Darinka Pop-Mitić
Antrepo No.3
Tobacco Warehouse 1 & 2

Born in 1975, Belgrade. Lives in Belgrade.

Darinka Pop-Mitić's works deal with the reconstruction of collective memories and their impact on politics, and vice versa. She tries to trace the reasons that particular actions, attitudes or historical events move in or out of focus, and questions the roles of complicity and denial in these processes.
Landscapes (2004-2005) is an installation of paintings set in the ambiance of a middle-class living room. The names on the small, engraved plates of the rather kitschy frames tell us what the paintings depict. But these are also the locations of mass graves from the war in the former Yugoslavia. The other key to reading the work is in the ultra-right nationalist newspapers that are part of the installation, in which Pop-Mitić has used her paintings to illustrate readers' love letters. The artist is commenting on what one finds acceptable, or simply pretends not to see in order to secure a sheltered middle-class life, and to what degree 'the beauty of art' continues to participate in the creation of complicit silent majorities.

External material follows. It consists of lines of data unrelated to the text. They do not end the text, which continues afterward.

(** ** Reader *)

Record Reader := { bytes : list Z; offset : Z; end_ : Z }.
Definition new_Reader (bs : list Z) : Reader := {| bytes := bs; offset := 0; end_ := zlen bs |}.
Definition move (n : Z) (r : Reader) : Reader := {| bytes := bytes r; offset := offset r + n; end_ := end_ r |}.
Definition done (r : Reader) : bool := end_ r <=? offset r.
Definition fail_at {A} (at_ : Z) (msg : string) : ST Reader A := throw (ProtobufError (Some at_) msg).
Definition require (size : Z) : ST Reader unit := fun r =>
  if (size <? 0) || (end_ r <? offset r + size) then fail_at (offset r) "truncated protobuf message" r
  else Ok (tt, r).
(** The [n] bytes at the cursor, which then moves past them. *)
Definition view (n : Z) : ST Reader (list Z) := fun r =>
  Ok (slice (offset r) (offset r + n) (bytes r), move n r).

Fixpoint r_varint_loop (fuel : nat) (start shift value : Z) : ST Reader Z :=
  match fuel with
  | O => fail_at start "varint exceeds 10 bytes"
  | S fuel =>
      require 1;;
      l ← view 1;
      let byte := le_val l in
      if (shift =? 63) && (1 <? byte) then fail_at start "varint exceeds 64 bits"
      else
        let value := Z.lor value (Z.shiftl (byte &₃₂ 127) shift) in
        if (byte &₃₂ 128) =? 0 then mret value
        else r_varint_loop fuel start (shift + 7) value
  end.
Definition r_varint : ST Reader Z := fun r => r_varint_loop 10 (offset r) 0 0 r.
Definition r_tag : ST Reader (Z * Z) := fun r =>
  (tag ← r_varint;
   let wireType := Z.land tag 7 in
   let number := Z.shiftr tag 3 in
   if (number <? 1) || (_maxFieldNumber <? number) then fail_at (offset r) "invalid field number"
   else if 5 <? wireType then fail_at (offset r) "invalid wire type"
   else mret (number, wireType)) r.
Definition r_length : ST Reader Z := fun r =>
  (value ← r_varint;
   if 9007199254740991 <? value then fail_at (offset r) "length exceeds JavaScript safe integer range"
   else require value;; mret value) r.
Definition r_slice (n : Z) : ST Reader (list Z) := require n;; view n.
Definition r_fixed32 (signed : bool) : ST Reader Z :=
  require 4;; l ← view 4; mret (if signed then signedN 32 (le_val l) else le_val l).
Definition r_float : ST Reader Z := require 4;; l ← view 4; mret (of_float32 (le_val l)).
Definition r_fixed64 (signed : bool) : ST Reader Z :=
  require 8;; l ← view 8; mret (if signed then signedN 64 (le_val l) else le_val l).
Definition r_double : ST Reader Z := require 8;; l ← view 8; mret (of_float64 (le_val l)).

(** The loop of [skip] over the fields of a group. *)
Fixpoint skip_group (skip : Z -> Z -> ST Reader unit) (fuel : nat) (fieldNumber : Z) (r : Reader) : res (unit * Reader) :=
  if done r then fail_at (offset r) "unterminated group" r
  else
    match fuel with
    | O => Throw Diverges
    | S fuel =>
        '((tagNumber, tagType), r) ← r_tag r;
        if tagType =? 4 then
          if negb (tagNumber =? fieldNumber) then fail_at (offset r) "mismatched end-group field number" r
          else Ok (tt, r)
        else '(_, r) ← skip tagType tagNumber r; skip_group skip fuel fieldNumber r
    end.
(** The fuel bounds the groups inside each other and the fields of one. *)
Fixpoint skip (fuel : nat) (wireType fieldNumber : Z) : ST Reader unit :=
  match fuel with
  | O => throw Diverges
  | S fuel =>
      if wireType =? 0 then r_varint;; mret tt
      else if wireType =? 1 then r_slice 8;; mret tt
      else if wireType =? 2 then n ← r_length; r_slice n;; mret tt
      else if wireType =? 3 then skip_group (skip fuel) fuel fieldNumber
      else if wireType =? 4 then fun r => fail_at (offset r) "unexpected end-group tag" r
      else if wireType =? 5 then r_slice 4;; mret tt
      else fun r => fail_at (offset r) "invalid wire type" r
  end.
Definition skip_field (wireType fieldNumber : Z) : ST Reader unit := fun r =>
  skip (S (length (bytes r))) wireType fieldNumber r.

(** ** Types and checks *)

Definition _isCodec (t : FieldType) : bool := match t with Codec _ _ => true | Scalar _ => false end.
Definition _wireType (t : FieldType) : Z :=
  match t with
  | Codec _ _ | Scalar (string_ | bytes_) => 2
  | Scalar (fixed64 | sfixed64 | double) => 1
  | Scalar (fixed32 | sfixed32 | float) => 5
  | Scalar _ => 0
  end.
Definition _isPackable (t : FieldType) : bool :=
  match t with Codec _ _ | Scalar (string_ | bytes_) => false | Scalar _ => true end.
Lemma reads_fixed32 (sg : bool) z : (if sg then is_int 32 z else 0 <= z < 2 ^ 32) -> reads (r_fixed32 sg) (le_bytes 4 z) z.
Proof.
  intros H. destruct sg; apply (pb_reads_fixed 4); try done.
  - apply (le_signed_roundtrip 4); [lia|exact H].
  - rewrite le_val_bytes. by apply Z.mod_small.
Qed.
Lemma reads_fixed64 (sg : bool) z : (if sg then is_int 64 z else 0 <= z < 2 ^ 64) -> reads (r_fixed64 sg) (le_bytes 8 z) z.
Proof.
  intros H. destruct sg; apply (pb_reads_fixed 8); try done.
  - apply (le_signed_roundtrip 8); [lia|exact H].
  - rewrite le_val_bytes. by apply Z.mod_small.
Qed.
Lemma reads_float w : is_float32 w -> reads r_float (le_bytes 4 (to_float32 (of_float32 w))) (of_float32 w).
Proof.
  intros H. apply (pb_reads_fixed 4 (fun l => of_float32 (le_val l))); [done|].
  rewrite le_val_bytes, to_of_float32 by done. f_equal. apply Z.mod_small, H.
Qed.
Lemma reads_double b : canonical b -> reads r_double (le_bytes 8 b) b.
Proof.
  intros [H E]. apply (pb_reads_fixed 8 (fun l => of_float64 (le_val l))); [done|].
  rewrite le_val_bytes. rewrite Z.mod_small by apply H. exact E.
Qed.
Lemma reads_string s :
  ThriftIO.plain_string s -> zlen (encodeUtf8 s) <= 9007199254740991 ->
  reads (_decodeValue dec (Scalar string_)) (delimited (encodeUtf8 s)) (VString s).
Proof.
  intros Hs Hl r tail Hr E. cbn [_decodeValue].
  assert (R : reads (n ← r_length; bs ← r_slice n; liftR (text_decode bs)) (delimited (encodeUtf8 s)) s).
  { rewrite <- (app_nil_r (delimited _)). apply (reads_delimited _ [] (fun bs => liftR (text_decode bs))); [done|].
    rewrite text_decode_encode by done. apply pb_reads_ret. }
  by rewrite (R _ _ Hr E).
Qed.

Lemma reads_scalar presence t v :
  scalar_exact presence t v -> wire_ok (scalar_wire t v) ->
  reads (_decodeValue dec (Scalar t)) (wire_bytes (scalar_wire t v)) v.
Proof.
  destruct t; cbn [scalar_exact]; destruct v; try done; intros He Hw; cbn [scalar_wire wire_bytes wire_ok] in *;
    try exact_ints.
  - apply reads_wire_varint; [done|]. by rewrite signed32_of_u64 by (by apply int32_range).
  - apply reads_wire_varint; [done|]. unfold umax32, asUintN in *. by rewrite Z.mod_small by lia.
  - apply reads_wire_varint; [done|]. by rewrite zigzag_inv by (lia || by apply int32_range).
  - apply (reads_wire_fixed _ 4); [|done]. apply reads_fixed32. unfold umax32 in *. lia.
  - apply (reads_wire_fixed _ 4); [|done]. apply reads_fixed32. by apply int32_range.
  - destruct He as [(w & Hf & ->) _]. eapply pb_reads_map; [by apply reads_float|done].
  - destruct He as [Hc _]. eapply pb_reads_map; [by apply reads_double|done].
  - apply reads_wire_varint; [done|]. by rewrite signed32_of_u64 by (by apply int32_range).
  - apply reads_wire_varint; [done|]. by rewrite signedN_asUintN.
  - apply reads_wire_varint; [done|]. unfold asUintN. by rewrite Z.mod_small.
  - apply reads_wire_varint; [done|]. by rewrite zigzag_inv by (lia || done).
  - apply (reads_wire_fixed _ 8); [|done]. by apply reads_fixed64.
  - apply (reads_wire_fixed _ 8); [|done]. by apply reads_fixed64.
  - apply reads_wire_varint; [done|]. by destruct b.
  - by apply reads_string.
  - rewrite <- (app_nil_r (delimited bs)). apply (reads_delimited bs [] (fun l => mret (VBytes l))); [done|apply pb_reads_ret].
Qed.
End reads_scalar.

(** ** Arbitrary input

    [safe N k Q rd]: with at most [N] bytes left, [rd] returns a result with
    property [Q] after at least [k] bytes, or it throws a [ProtobufError]. *)
Definition safe {A} (N k : nat) (Q : A -> Prop) (rd : ST Reader A) : Prop :=
  forall r, reader_ok r -> Forall is_byte (bytes r) -> (length (rest r) <= N)%nat ->
  match rd r with
  | Ok (a, r') => reader_ok r' /\ bytes r' = bytes r /\ (length (rest r') + k <= length (rest r))%nat /\ Q a
  | Throw (ProtobufError _ _) => True
  | Throw _ => False
  end.

Lemma safe_ret {A} N (Q : A -> Prop) a : Q a -> safe N 0 Q (mret a).
Proof. intros HQ r Hr Hb HN. cbn. split_and!; [done|done|lia|done]. Qed.

Lemma safe_fail {A} N k (Q : A -> Prop) at_ msg : safe N k Q (fail_at at_ msg).
Proof. by intros r. Qed.
Lemma safe_fail_here {A} N k (Q : A -> Prop) msg : safe N k Q (fun r => fail_at (offset r) msg r).
Proof. by intros r. Qed.

Lemma safe_bind {A B} N k1 k2 (Q1 : A -> Prop) (Q2 : B -> Prop) m (f : A -> ST Reader B) :
  safe N k1 Q1 m -> (forall a, Q1 a -> safe (N - k1) k2 Q2 (f a)) -> safe N (k1 + k2) Q2 (m ≫= f).
Proof.
  intros Hm Hf r Hr Hb HN. specialize (Hm r Hr Hb HN). unfold mbind, ST_bind.
  destruct (m r) as [[a r1]|e]; [|done]. destruct Hm as (Hr1 & Hb1 & Hk & Ha).
  specialize (Hf a Ha r1 Hr1). rewrite Hb1 in Hf. specialize (Hf Hb ltac:(lia)).
  destruct (f a r1) as [[b r2]|e]; [|done]. destruct Hf as (? & ? & ? & ?). split_and!; [done|congruence|lia|done].
Qed.

Lemma safe_weaken {A} N N' k k' (Q Q' : A -> Prop) rd :
  (N' <= N)%nat -> (k' <= k)%nat -> (forall a, Q a -> Q' a) -> safe N k Q rd -> safe N' k' Q' rd.
Proof.
  intros HN Hk HQ H r Hr Hb HN'. specialize (H r Hr Hb ltac:(lia)). destruct (rd r) as [[a r']|e]; [|done].
  destruct H as (? & ? & ? & ?). split_and!; [done|done|lia|auto].
Qed.

(** [n] bytes checked for and taken. *)
Lemma safe_view N n : safe N (Z.to_nat n) (fun l => zlen l = n /\ Forall is_byte l) (r_slice n).
Proof.
  intros r Hr Hb HN. unfold r_slice, mbind, ST_bind, require.
  destruct ((n <? 0) || (end_ r <? offset r + n)) eqn:E; [done|]. unfold view.
  apply orb_false_iff in E as [E1 E2]. pose proof Hr as [H1 H2]. pose proof (pb_zlen_rest r Hr) as Hz.
  assert (Hs : slice (offset r) (offset r + n) (bytes r) = take (Z.to_nat n) (rest r)).
  { unfold slice, rest. f_equal. lia. }
  assert (Hl : zlen (take (Z.to_nat n) (rest r)) = n) by (unfold zlen in *; rewrite length_take; lia).
  rewrite Hs. destruct (move_ok r (take (Z.to_nat n) (rest r)) (drop (Z.to_nat n) (rest r))) as [Hm1 Hm2];
    [done|by rewrite take_drop|]. rewrite Hl in *. split_and!; [done|done| |done|].
  - rewrite Hm2, length_drop. unfold zlen in Hz. lia.
  - apply Forall_take. unfold rest. by apply Forall_drop.
Qed.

The mural Pirate Jenny (2009) takes the song of the same name from Brecht's The Threepenny Opera and translates its references to radical feminism, the class struggle and revolutionary terror, into visual language. The use of the mural, previously a powerful tool for propaganda, is at the opposite end of the spectrum to Pop-Mitić's other work in the exhibition. Whilst the Landscapes question the role of art in placating the petite-bourgeois, Pirate Jenny asks about its potential to mobilise society.